The order of the High Court has not been stayed by the Supreme Court, on the contrary the
Supreme Court directed the Income-tax Department to pass an order to quantify the tax
liability. Thus, the action of the tax authorities in this particular case has not only been held
as reasonable and not without substance, but also legal, and it will be taken in the right
perspective by foreign investors and it should not have an adverse impact on M&A activity in
India.


Whether withholding is required on the entire consideration or there needs to be an
apportionment?

The High Court has held that an enquiry on the aspect of apportionment of the total
consideration would lie outside the purview of the proceedings before it and the aspect of
apportionment lies within the jurisdiction of the Assessing Officer during the course of the
assessment proceedings. Thus, it would be for the Assessing Officer to determine during the
course of assessment proceedings whether there is any income out of the total consideration
which cannot be said to have accrued or arisen in India or cannot be deemed to have accrued
or arisen in India and hence cannot be taxed in India. The observations clearly relate to
assessment and not to deduction of tax.

It would also be relevant to note that the High Court while laying down the principles
governing the interpretation of the provisions of S. 195 held that S. 195(1) provides for a
tentative deduction of income tax, subject to a regular assessment.

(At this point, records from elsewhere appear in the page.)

(* ===== verification/Bitops.v ===== *)
(** Bit manipulation: [include/qemu/bitops.h], [include/qemu/bswap.h] and the
    bit-counting part of [include/qemu/host-utils.h].

    Each C function is a function on [Z]; an argument of a [w]-bit unsigned
    type is converted with [uint w] where the C call converts it.  The pairs
    of functions that differ only in their width ([rol32] and [rol64], ...)
    share one definition over the width. *)

From Stdlib Require Import ZArith Lia Bool Btauto.
From stdpp Require Import base numbers functions list.
From S2P Require Import Prelude.

Local Open Scope Z_scope.
Local Open Scope word_scope.

(** ** Definitions *)

(** *** Rotations *)

Definition rol (w word shift : Z) : Z :=
  uint w (Z.lor (Z.shiftl (uint w word) (Z.land shift (w - 1)))
                (Z.shiftr (uint w word) (Z.land (- shift) (w - 1)))).

Definition ror (w word shift : Z) : Z :=
  uint w (Z.lor (Z.shiftr (uint w word) (Z.land shift (w - 1)))
                (Z.shiftl (uint w word) (Z.land (- shift) (w - 1)))).

Definition rol8 : Z -> Z -> Z := rol 8.
Definition ror8 : Z -> Z -> Z := ror 8.
Definition rol16 : Z -> Z -> Z := rol 16.
Definition ror16 : Z -> Z -> Z := ror 16.
Definition rol32 : Z -> Z -> Z := rol 32.
Definition ror32 : Z -> Z -> Z := ror 32.
Definition rol64 : Z -> Z -> Z := rol 64.
Definition ror64 : Z -> Z -> Z := ror 64.

Definition hswap32 (h : Z) : Z := rol32 h 16.

Definition hswap64 (h : Z) : Z :=
  let m := 0x0000ffff0000ffff in
  let h := rol64 h 32 in
  Z.lor (uint 64 (Z.shiftl (Z.land h m) 16)) (Z.land (Z.shiftr h 16) m).

Definition wswap64 (h : Z) : Z := rol64 h 32.

(** *** Bit fields *)

Definition extract_w (w value start length : Z) : Z :=
  Z.land (Z.shiftr (uint w value) start) (Z.shiftr (uint w (-1)) (w - length)).

Definition sextract_w (w value start length : Z) : Z :=
  Z.shiftr (sint w (Z.shiftl (uint w value) (w - length - start))) (w - length).

Definition deposit_w (w value start length fieldval : Z) : Z :=
  let mask := uint w (Z.shiftl (Z.shiftr (uint w (-1)) (w - length)) start) in
  Z.lor (Z.land (uint w value) (uint w (Z.lnot mask)))
        (Z.land (uint w (Z.shiftl (uint w fieldval) start)) mask).

(** [assert(start >= 0 && length > 0 && length <= w - start)]: the field lies
    within the word.  The C functions abort otherwise, which is [None]. *)
Definition field_ok (w start length : Z) : bool :=
  (start >=? 0) && (length >? 0) && (length <=? w - start).

Definition checked {A} (b : bool) (a : A) : option A := if b then Some a else None.

Definition extract32 (value start length : Z) : option Z :=
  checked (field_ok 32 start length) (extract_w 32 value start length).
Definition extract8 (value start length : Z) : option Z :=
  if field_ok 8 start length then extract32 (uint 8 value) start length else None.
Definition extract16 (value start length : Z) : option Z :=
  if field_ok 16 start length then extract32 (uint 16 value) start length else None.
Definition extract64 (value start length : Z) : option Z :=
  checked (field_ok 64 start length) (extract_w 64 value start length).
Definition sextract32 (value start length : Z) : option Z :=
  checked (field_ok 32 start length) (sextract_w 32 value start length).
Definition sextract64 (value start length : Z) : option Z :=
  checked (field_ok 64 start length) (sextract_w 64 value start length).
Definition deposit32 (value start length fieldval : Z) : option Z :=
  checked (field_ok 32 start length) (deposit_w 32 value start length fieldval).
Definition deposit64 (value start length fieldval : Z) : option Z :=
  checked (field_ok 64 start length) (deposit_w 64 value start length fieldval).
(* ===== verification/BitCount.v ===== *)
(** * Counting bits: lemmas about clz, ctz, ctpop and clrsb

    The counting functions of include/qemu/host-utils.h (defined in Bitops.v)
    characterised by their highest or lowest set bit, and the identities that
    the TCG expansions of clz, ctz and clrsb in tcg/tcg-op.c rest on. *)

From Stdlib Require Import ZArith Lia Bool Btauto.
From stdpp Require Import base numbers list.
From S2P Require Import Prelude.
From S2P Require Import Bitops.

Local Open Scope Z_scope.

(** ** Counting bits *)

Definition clz_w (w x : Z) : Z := if uint w x =? 0 then w else builtin_clz w (uint w x).
Definition ctz_w (w x : Z) : Z := if uint w x =? 0 then w else builtin_ctz (uint w x).
Definition ctpop_w (w x : Z) : Z := builtin_popcount (uint w x).

Lemma clz32_w x : clz32 x = clz_w 32 x. Proof. done. Qed.
Lemma clz64_w x : clz64 x = clz_w 64 x. Proof. done. Qed.
Lemma ctz32_w x : ctz32 x = ctz_w 32 x. Proof. done. Qed.
Lemma ctz64_w x : ctz64 x = ctz_w 64 x. Proof. done. Qed.
Lemma ctpop32_w x : ctpop32 x = ctpop_w 32 x. Proof. done. Qed.
Lemma ctpop64_w x : ctpop64 x = ctpop_w 64 x. Proof. done. Qed.

(** The highest set bit determines the count of leading zeros. *)
Lemma clz_w_unique w x k :
  0 <= k < w -> Z.testbit x k = true ->
  (forall j, k < j < w -> Z.testbit x j = false) ->
  clz_w w x = w - 1 - k.
Proof.
  intros Hk Hset Hclear. unfold clz_w, builtin_clz.
  assert (Hk' : Z.testbit (uint w x) k = true).
  { rewrite uint_testbit by lia. destruct (Z.ltb_spec k w); [done | lia]. }
  pose proof (uint_range w x ltac:(lia)) as Hr.
  destruct (Z.eqb_spec (uint w x) 0) as [E | E]; [by rewrite E, Z.bits_0 in Hk' |].
  assert (Hlog : Z.log2 (uint w x) = k); [| lia].
  destruct (Z.lt_trichotomy (Z.log2 (uint w x)) k) as [Hlt | [-> | Hgt]]; [| done |].
  - rewrite Z.bits_above_log2 in Hk'; [done | lia | lia].
  - assert (Hbit := Z.bit_log2 (uint w x) ltac:(lia)).
    assert (Z.log2 (uint w x) < w).
    { apply Z.log2_lt_pow2; lia. }
    rewrite uint_testbit in Hbit by lia.
    rewrite Hclear in Hbit by lia. by rewrite andb_false_r in Hbit.
Qed.

Lemma clz_w_zero w x : uint w x = 0 -> clz_w w x = w.
Proof. intros E. unfold clz_w. by rewrite E. Qed.
(* ===== verification/BitopsSpec.v ===== *)
(** * Properties of the bit-manipulation functions

    The contracts of include/qemu/bitops.h, include/qemu/bswap.h and the
    counting part of include/qemu/host-utils.h, from the lemmas of Bitops.v
    and BitCount.v. *)

From Stdlib Require Import ZArith Lia Bool Btauto.
From stdpp Require Import base numbers list.
From S2P Require Import Prelude.
From S2P Require Import Bitops.
From S2P Require Import BitCount.

Local Open Scope Z_scope.

(** ** Bit fields *)

(** What a bit-field accessor triple promises at width [w]. *)
Definition field_spec (w : Z) (extract sextract : Z -> Z -> Z -> option Z)
    (deposit : Z -> Z -> Z -> Z -> option Z) : Prop :=
  forall v start length f,
    (field_ok w start length = false ->
       extract v start length = None /\ sextract v start length = None /\
       deposit v start length f = None) /\
    (field_ok w start length = true ->
       exists d, deposit v start length f = Some d /\ 0 <= d < 2 ^ w /\
         extract d start length = Some (uint length f) /\
         sextract d start length = Some (sint length f) /\
         (forall start' length', field_ok w start' length' = true ->
            start' + length' <= start \/ start + length <= start' ->
            extract d start' length' = extract v start' length') /\
         (forall e, extract v start length = Some e ->
            deposit v start length e = Some (uint w v))).

Lemma field_spec_w w :
  field_spec w (fun v s l => checked (field_ok w s l) (extract_w w v s l))
    (fun v s l => checked (field_ok w s l) (sextract_w w v s l))
    (fun v s l f => checked (field_ok w s l) (deposit_w w v s l f)).
Proof.
  intros v p l f. unfold checked. split; [by intros -> |]. intros Hok. rewrite Hok.
  apply field_ok_true in Hok as (Hp & Hl & Hw). eexists. split; [done |].
  split; [by apply deposit_w_range |].
  split; [f_equal; rewrite extract_w_uint by done; zbits |].
  split; [f_equal; rewrite sextract_w_sint by done; zbits |]. split.
  - intros p' l' Hok' Hd. rewrite Hok'. apply field_ok_true in Hok' as (Hp' & Hl' & Hw').
    f_equal. by apply extract_deposit.
  - intros e [= <-]. f_equal. zbits.
Qed.

(** C36: on both widths the accessors of bitops.h abort exactly when the field
    leaves the word; a deposited field is read back by extract (zero-extended)
    and sextract (sign-extended), every disjoint field keeps its value, and
    depositing what was extracted changes nothing. *)
Theorem bitfield_accessors :
  field_spec 32 extract32 sextract32 deposit32 /\ field_spec 64 extract64 sextract64 deposit64.
Proof. split; apply field_spec_w. Qed.

(** ** Rotations and permutations *)

Lemma rotate_undo w x k :
  rot_width w -> ror w (rol w x k) k = uint w x /\ rol w (ror w x k) k = uint w x.
Proof.
  intros Hw. rewrite !ror_rol, !rol_rol by done.
  rewrite Z.add_opp_diag_r, Z.add_opp_diag_l. by rewrite rol_0.
Qed.

(** For every width and every shift amount (also those of the width or
    more) rotating left and right are inverse to each other, and bit [i] of a
    left rotation by [k] is bit [i - k] modulo the width. *)
Lemma rotations_inverse x k :
  (ror8 (rol8 x k) k = uint 8 x /\ rol8 (ror8 x k) k = uint 8 x) /\
  (ror16 (rol16 x k) k = uint 16 x /\ rol16 (ror16 x k) k = uint 16 x) /\
  (ror32 (rol32 x k) k = uint 32 x /\ rol32 (ror32 x k) k = uint 32 x) /\
  (ror64 (rol64 x k) k = uint 64 x /\ rol64 (ror64 x k) k = uint 64 x) /\
  (forall i, 0 <= i < 32 -> Z.testbit (rol32 x k) i = Z.testbit x ((i - k) mod 32)) /\
  (forall i, 0 <= i < 64 -> Z.testbit (rol64 x k) i = Z.testbit x ((i - k) mod 64)).
Proof.
  repeat match goal with |- _ /\ _ => split end;
    try (apply rotate_undo; unfold rot_width; tauto);
    intros; apply rol_testbit; unfold rot_width; tauto.
Qed.

(** A function that permutes bits by an involution is an involution. *)
Lemma permutation_involutive w (f : Z -> Z) (g : Z -> Z) x :
  0 <= w -> (forall x, 0 <= f x < 2 ^ w) ->
  (forall x i, 0 <= i < w -> Z.testbit (f x) i = Z.testbit x (g i)) ->
  (forall i, 0 <= i < w -> 0 <= g i < w /\ g (g i) = i) ->
  f (f x) = uint w x.
Proof.
  intros Hw Hr Hb Hg. apply (word_ext w); [apply Hr | by apply uint_range |].
  intros i Hi. destruct (Hg i Hi) as [Hgi Hgg].
  rewrite (Hb (f x)), (Hb x), Hgg, uint_testbit by (done || lia).
  destruct (Z.ltb_spec i w); [done | lia].
Qed.

Lemma hswap64_range x : 0 <= hswap64 x < 2 ^ 64.
Proof.
  unfold hswap64. apply lor_range; [by apply uint_range |].
  change 0x0000ffff0000ffff with (Z.land 0x0000ffff0000ffff (Z.ones 64)).
  rewrite Z.land_assoc, Z.land_ones by lia. apply Z.mod_pos_bound. lia.
Qed.

Lemma byte_ext x y j k :
  0 <= j -> 0 <= k ->
  (forall i, 0 <= i < 8 -> Z.testbit x (8 * j + i) = Z.testbit y (8 * k + i)) ->
  byte_of x j = byte_of y k.
Proof.
  intros Hj Hk H.
  apply (word_ext 8); [by apply byte_of_range.. |]. intros i Hi. unfold byte_of.
  rewrite !Z.land_spec, !Z.shiftr_spec by lia. f_equal.
  rewrite (Z.add_comm i (8 * j)), (Z.add_comm i (8 * k)). by apply H.
Qed.

(** Swapping bytes, halfwords or words twice is the identity, at every
    width; byte [k] of a 32-bit swap is byte [3 - k] of its argument, and of a
    64-bit swap byte [7 - k]. *)
Lemma byte_swaps_involutive x :
  bswap16 (bswap16 x) = uint 16 x /\ bswap32 (bswap32 x) = uint 32 x /\
  bswap64 (bswap64 x) = uint 64 x /\ hswap32 (hswap32 x) = uint 32 x /\
  hswap64 (hswap64 x) = uint 64 x /\ wswap64 (wswap64 x) = uint 64 x /\
  (forall k, 0 <= k < 4 -> byte_of (bswap32 x) k = byte_of x (3 - k)) /\
  (forall k, 0 <= k < 8 -> byte_of (bswap64 x) k = byte_of x (7 - k)).
Proof.
  assert (Hs : forall n i, 0 <= i < 8 * n ->
    0 <= bswap_src n i < 8 * n /\ bswap_src n (bswap_src n i) = i)
    by auto using bswap_src_range, bswap_src_involutive.
  split_and!.
  - apply (permutation_involutive 16 bswap16 (bswap_src 2));
      auto using bswap16_range, bswap16_testbit with lia.
  - apply (permutation_involutive 32 bswap32 (bswap_src 4));
      auto using bswap32_range, bswap32_testbit with lia.
  - apply (permutation_involutive 64 bswap64 (bswap_src 8));
      auto using bswap64_range, bswap64_testbit with lia.
  - unfold hswap32, rol32. rewrite rol_rol by (unfold rot_width; tauto). 
    rewrite <- rol_0 by (unfold rot_width; tauto). reflexivity.
  - apply (permutation_involutive 64 hswap64 (fun i => 16 * (3 - i / 16) + i mod 16));
      auto using hswap64_range, hswap64_testbit with lia.
    intros i Hi. Z.div_mod_to_equations. lia.
  - unfold wswap64, rol64. rewrite rol_rol by (unfold rot_width; tauto).
    rewrite <- rol_0 by (unfold rot_width; tauto). reflexivity.
  - intros k Hk. apply byte_ext; [lia.. |]. intros i Hi.
    rewrite bswap32_testbit by lia. f_equal. unfold bswap_src. Z.div_mod_to_equations. lia.
  - intros k Hk. apply byte_ext; [lia.. |]. intros i Hi.
    rewrite bswap64_testbit by lia. f_equal. unfold bswap_src. Z.div_mod_to_equations. lia.
Qed.

Lemma revbit_involutive w f x :
  0 <= w -> (forall x, 0 <= f x < 2 ^ w) ->
  (forall x i, 0 <= i < w -> Z.testbit (f x) i = Z.testbit x (w - 1 - i)) -> f (f x) = uint w x.
Proof.
  intros Hw Hr Hb. apply (permutation_involutive w f (fun i => w - 1 - i)); [done.. |].
  intros i Hi. lia.
Qed.
(* ===== verification/TcgAssign.v ===== *)
(** * What a generation function promises

    [Assigns m w win n ret ins pre f]: generation function [m] emits code that
    sets the [w]-bit temporary [ret] to [f], a function of the [win]-bit values
    of the temporaries [ins] before the code runs, and changes nothing else
    that is in use.  It needs room for [n] temporaries and [pre] of the values.
    [Assigns2] is the same with two results.  The functions of tcg-op.c are
    instances; the tactics find the instance of a call by its head. *)

From Stdlib Require Import ZArith Lia Bool.
From stdpp Require Import base numbers functions list gmap.
From S2P Require Import Prelude.
From S2P Require Import Bytes.
From S2P Require Import Bitops.
From S2P Require Import TcgCond.
From S2P Require Import TcgOpc.
From S2P Require Import TcgCtx.
From S2P Require Import TcgHelpers.
From S2P Require Import TcgGen.
From S2P Require Import TcgSem.
From S2P Require Import TcgTemps.
From S2P Require Import TcgWp.
From S2P Require Import TcgVal.

Local Open Scope Z_scope.

Section Assigns.
Context `{T : TcgTarget} `{Orc : Oracle} `{Ov : Overshift}.

Class Assigns (m : Gen unit) (w win n ret : Z) (ins : list Z)
    (pre : (Z -> Z) -> Prop) (f : (Z -> Z) -> Z) : Prop :=
  assigns : forall c st,
    wf c -> writable c ret -> Forall (live c) ins -> nb_temps c + n <= TCG_MAX_TEMPS ->
    pre (V win c st) ->
    wp m c st (fun _ c' st' => grows n [] c c' /\ upd w c st ret (f (V win c st)) c' st').

Class Assigns2 (m : Gen unit) (w win n r1 r2 : Z) (ins : list Z)
    (pre : (Z -> Z) -> Prop) (f1 f2 : (Z -> Z) -> Z) : Prop :=
  assigns2 : forall c st,
    wf c -> writable c r1 -> writable c r2 -> r1 <> r2 -> Forall (live c) ins ->
    nb_temps c + n <= TCG_MAX_TEMPS -> pre (V win c st) ->
    wp m c st (fun _ c' st' =>
      grows n [] c c' /\ upd2 w c st r1 (f1 (V win c st)) r2 (f2 (V win c st)) c' st').

Lemma wp_assigns m w win n ret ins pre f `{A : !Assigns m w win n ret ins pre f} c st Q :
  wf c -> writable c ret -> Forall (live c) ins -> nb_temps c + n <= TCG_MAX_TEMPS ->
  pre (V win c st) ->
  (forall c' st', grows n [] c c' -> upd w c st ret (f (V win c st)) c' st' -> Q tt c' st') ->
  wp m c st Q.
Proof.
  intros H1 H2 H3 H4 H5 HQ. eapply wp_mono; [by apply A |]. intros [] c' st' [G U]. by apply HQ.
Qed.

Lemma wp_assigns2 m w win n r1 r2 ins pre f1 f2 `{A : !Assigns2 m w win n r1 r2 ins pre f1 f2} c st Q :
  wf c -> writable c r1 -> writable c r2 -> r1 <> r2 -> Forall (live c) ins ->
  nb_temps c + n <= TCG_MAX_TEMPS -> pre (V win c st) ->
  (forall c' st', grows n [] c c' ->
     upd2 w c st r1 (f1 (V win c st)) r2 (f2 (V win c st)) c' st' -> Q tt c' st') ->
  wp m c st Q.
Proof.
  intros H1 H2 H2' H2'' H3 H4 H5 HQ. eapply wp_mono; [by apply A |]. intros [] c' st' [G U]. by apply HQ.
Qed.

Lemma assigns_weaken m w win n n' ret ins pre f :
  Assigns m w win n ret ins pre f -> n <= n' -> Assigns m w win n' ret ins pre f.
Proof.
  intros A Hn c st H1 H2 H3 H4 H5. eapply wp_mono; [apply A; (done || lia) |].
  intros [] c' st' [G U]. split; [by apply (grows_weaken n) | done].
Qed.

End Assigns.

#[export] Hint Mode Assigns - - - ! - - - - - - - : typeclass_instances.
#[export] Hint Mode Assigns2 - - - ! - - - - - - - - - : typeclass_instances.

Definition any (_ : Z -> Z) : Prop := True.

(** ** Steps of a trace *)

Section Steps.
Context `{T : TcgTarget} `{L : !TcgTargetLaws T} `{Orc : Oracle} `{Ov : Overshift}.

Lemma trace_finish n' n outs w c0 st0 c st r v :
  trace n' [] outs c0 st0 c st -> n' <= n -> (forall t, t ∈ outs -> t = r) ->
  V w c st r = uint w v -> grows n [] c0 c /\ upd w c0 st0 r v c st.
Proof.
  intros [G F M] Hn Ho HV. split; [by apply (grows_weaken n') |]. split; [done | | done].
  intros t Ht Hne. apply F; [done |]. intros Hin. by apply Hne, Ho.
Qed.

Lemma trace_finish2 n' n outs w c0 st0 c st r1 v1 r2 v2 :
  trace n' [] outs c0 st0 c st -> n' <= n -> (forall t, t ∈ outs -> t = r1 \/ t = r2) ->
  V w c st r1 = uint w v1 -> V w c st r2 = uint w v2 ->
  grows n [] c0 c /\ upd2 w c0 st0 r1 v1 r2 v2 c st.
Proof.
  intros TR Hn Ho HV1 HV2. destruct (trace_done2 _ _ _ _ _ _ _ _ _ _ _ TR Ho HV1 HV2) as [G U].
  split; [by apply (grows_weaken n') | done].
Qed.

Lemma trace_upd2 n m l outs w c0 st0 c st r1 v1 r2 v2 c' st' :
  trace n l outs c0 st0 c st -> grows m [] c c' -> upd2 w c st r1 v1 r2 v2 c' st' ->
  trace (n + m) l (r1 :: r2 :: outs) c0 st0 c' st'.
Proof.
  intros [G F M] G' [_ _ F' M']. split; [| | congruence].
  - by apply (grows_trans n l m [] c0 c c').
  - intros t Ht [Hr1 [Hr2 Ho]%not_elem_of_cons]%not_elem_of_cons.
    rewrite F' by (done || by apply G). by apply F.
Qed.

(** A local temporary that has been written is not visible outside. *)
Lemma trace_hide n l o1 r o2 c0 st0 c st :
  trace n l (o1 ++ r :: o2) c0 st0 c st -> r ∈ l -> trace n l (o1 ++ o2) c0 st0 c st.
Proof.
  intros [G F M] Hr. split; [done | | done]. intros t Ht Ho. apply F; [done |].
  intros [H1 | [-> | H2]%elem_of_cons]%elem_of_app.
  - apply Ho, elem_of_app. by left.
  - by destruct (gr_new _ _ _ _ G r Hr) as (_ & Hn & _).
  - apply Ho, elem_of_app. by right.
Qed.

Lemma trace_wf n l outs c0 st0 c st : trace n l outs c0 st0 c st -> wf c.
Proof. intros TR. exact (gr_wf _ _ _ _ (tr_grows _ _ _ _ _ _ _ TR)). Qed.

Lemma trace_nb n l outs c0 st0 c st :
  trace n l outs c0 st0 c st -> nb_temps c <= nb_temps c0 + n.
Proof. intros TR. exact (gr_nb _ _ _ _ (tr_grows _ _ _ _ _ _ _ TR)). Qed.

Lemma trace_nodup n l outs c0 st0 c st : trace n l outs c0 st0 c st -> NoDup l.
Proof. intros TR. exact (gr_nodup _ _ _ _ (tr_grows _ _ _ _ _ _ _ TR)). Qed.

Lemma nodup2_ne (a b : Z) l1 l2 l3 : NoDup (l1 ++ a :: l2 ++ b :: l3) -> a <> b.
Proof.
  intros [_ [_ [Hn _]%NoDup_cons]]%NoDup_app ->. apply Hn, elem_of_app. right. constructor.
Qed.

Lemma V_uint w c st t : 0 <= w -> uint w (V w c st t) = V w c st t.
Proof. intros Hw. by apply uint_uint. Qed.

Lemma V_range w c st t v : V w c st t = v -> 0 <= w -> 0 <= v < 2 ^ w.
Proof. intros <- Hw. by apply uint_range. Qed.

Lemma V_low n w c st t : 0 <= n <= w -> V n c st t = uint n (V w c st t).
Proof. intros Hn. unfold V. by rewrite uint_uint_le. Qed.

End Steps.

(** ** Tactics

    In the course of a proof the context holds one [trace] that ends in the
    current state, facts [V w c st x = e] about the current values and facts
    [isc c k] about constants.  A step transports all of them. *)

Ltac in_list := first [apply list_elem_of_here | apply list_elem_of_further; in_list].

Ltac base_live :=
  match goal with
  | H : live ?c ?x |- live ?c ?x => exact H
  | H : writable ?c ?x |- live ?c ?x => exact (proj1 H)
  end.

Ltac lv :=
  match goal with
  | TR : trace _ _ _ ?c0 _ ?c _ |- writable ?c ?x =>
      first [ eapply trace_writable; [exact TR | assumption]
            | eapply trace_local; [exact TR | in_list] ]
  | TR : trace _ _ _ ?c0 _ ?c _ |- live ?c ?x =>
      first [ eapply trace_live; [exact TR | base_live]
            | apply isc_live; assumption
            | eapply proj1, trace_local; [exact TR | in_list] ]
  end.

The High Court has only held that the composite payment by Vodafone had nexus with and
included payment giving rise to income accruing or arising in India. Consequently, the High
Court has decided the question before it, viz., whether the Indian Tax Authorities have the
jurisdiction to take action against Vodafone for having made the payment without deducting
tax as it was required to do u/s.195.

The High Court has not gone into, nor made any observations or given any decision about
whether the whole or part of the payment would be liable to deduction of tax, the rate at
which tax is to be deducted, etc. The High Court was not required to and has expressed
absolutely no views on any of these matters which the Officer has to adjudicate.